En los próximos meses veremos más a una segunda Claudia, en su calidad de presidenta electa. Más precisiones de los ajustes y acomodos que requiere el llamado segundo piso de la 4T. Lo vimos claramente en su discurso de cierre de campaña con su exhorto a restañar heridas y gobernar para todos. Pero solo cuando asuma el poder, haga su planteamiento inicial y presente su gabinete sabremos la intensidad y velocidad que imprima a las políticas de ajuste. Seguramente todavía será un gabinete de transición y políticas públicas que no sean leídas como un desacato a la herencia recibida. La cuarta Claudia entrará en funciones 18 o 24 meses después, cuando se sienta en control de todos los botones del tablero del mando presidencial.

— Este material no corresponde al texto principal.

(** X13.  Text without [<] passes through unchanged: for a non-empty input
    that holds no [<], the tokenizer yields start, one text token with the
    whole input, done; and the parser yields one text event with the whole
    input. *)
Theorem parse_plain_text (html : str) :
  html <> [] ->
  forallb (fun c => negb (N.eqb c LT)) html = true ->
  tokenize html = ([TStart; TText html; TDone], Returned)
  /\ parse html = ([PText html], Returned).
Proof.
  intros Hne Hall.
  assert (Hs : step html init
               = Continue (mkTState (List.length html) inText []) [TText html]).
  { unfold step, chunks.getText, init. cbn [state pos currentTag skipn].
    rewrite (takeWhile_all (fun c : char => negb (N.eqb c LT)) html Hall).
    destruct html as [|c l]; [contradiction|].
    simpl in Hall. apply andb_true_iff in Hall as [Hc _].
    apply negb_true_iff in Hc.
    unfold charAt. cbn [skipn firstn str_eqb]. rewrite Hc. reflexivity. }
  assert (Hl : loop 1 html init = Some ([TText html], Returned)).
  { simpl. destruct html as [|c l]; [contradiction|]. simpl length.
    simpl Nat.ltb. cbv iota. rewrite Hs.
    cbn [pos]. rewrite Nat.ltb_irrefl. reflexivity. }
  assert (Ht : tokenize html = ([TStart; TText html; TDone], Returned)).
  { unfold tokenize. rewrite (_tokenize_of_loop _ _ _ Hl).
    - simpl. destruct html; [contradiction | reflexivity].
    - destruct html; [contradiction | simpl; lia]. }
  split; [exact Ht|]. unfold parse. rewrite Ht. reflexivity.
Qed.

Lemma parse_plain_text_witness :
  tokenize (u "a > b") = ([TStart; TText (u "a > b"); TDone], Returned)
  /\ parse (u "a > b") = ([PText (u "a > b")], Returned).
Proof.
  apply (parse_plain_text (u "a > b")); [discriminate | reflexivity].
Defined.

López Obrador ha anticipado que su relevo se correrá hacia el centro y que será menos beligerante. Eligió a la persona que puede hacerlo sin poner en riesgo las banderas del movimiento (una cualidad que probablemente no le atribuía a Marcelo Ebrard). No se necesita un diagnóstico para saber que el país no crecerá si no se resuelve la tensión con los sectores medios y acomodados. Sin crecimiento sostenido, no hay posibilidad de reducir la pobreza, que hoy todavía victimiza al 38% de los mexicanos. La derrama social continuará, pero imposible seguirlo haciendo con un modelo que es irrepetible: el Gobierno “se comió a sí mismo”. Esos recursos, grasa y “guardaditos”, se han agotado.
¿Cómo mantener el apoyo de los sectores populares sin recurrir al discurso beligerante? ¿Cómo correrse hacia el centro sin que sectores radicales, obradoristas autodenominados guardianes de la fe acusen de traición al movimiento? ¿Es posible mantener la fuerza del obradorismo sin López Obrador? ¿Con cuánta rapidez necesita entregar resultados para legitimarse por la vía de los hechos, que no del discurso? La buena noticia es que Claudia no es López Obrador. La mala noticia es que no es López Obrador. Es Claudia Sheinbaum y está convencida de que tiene una respuesta a esas preguntas. Veremos.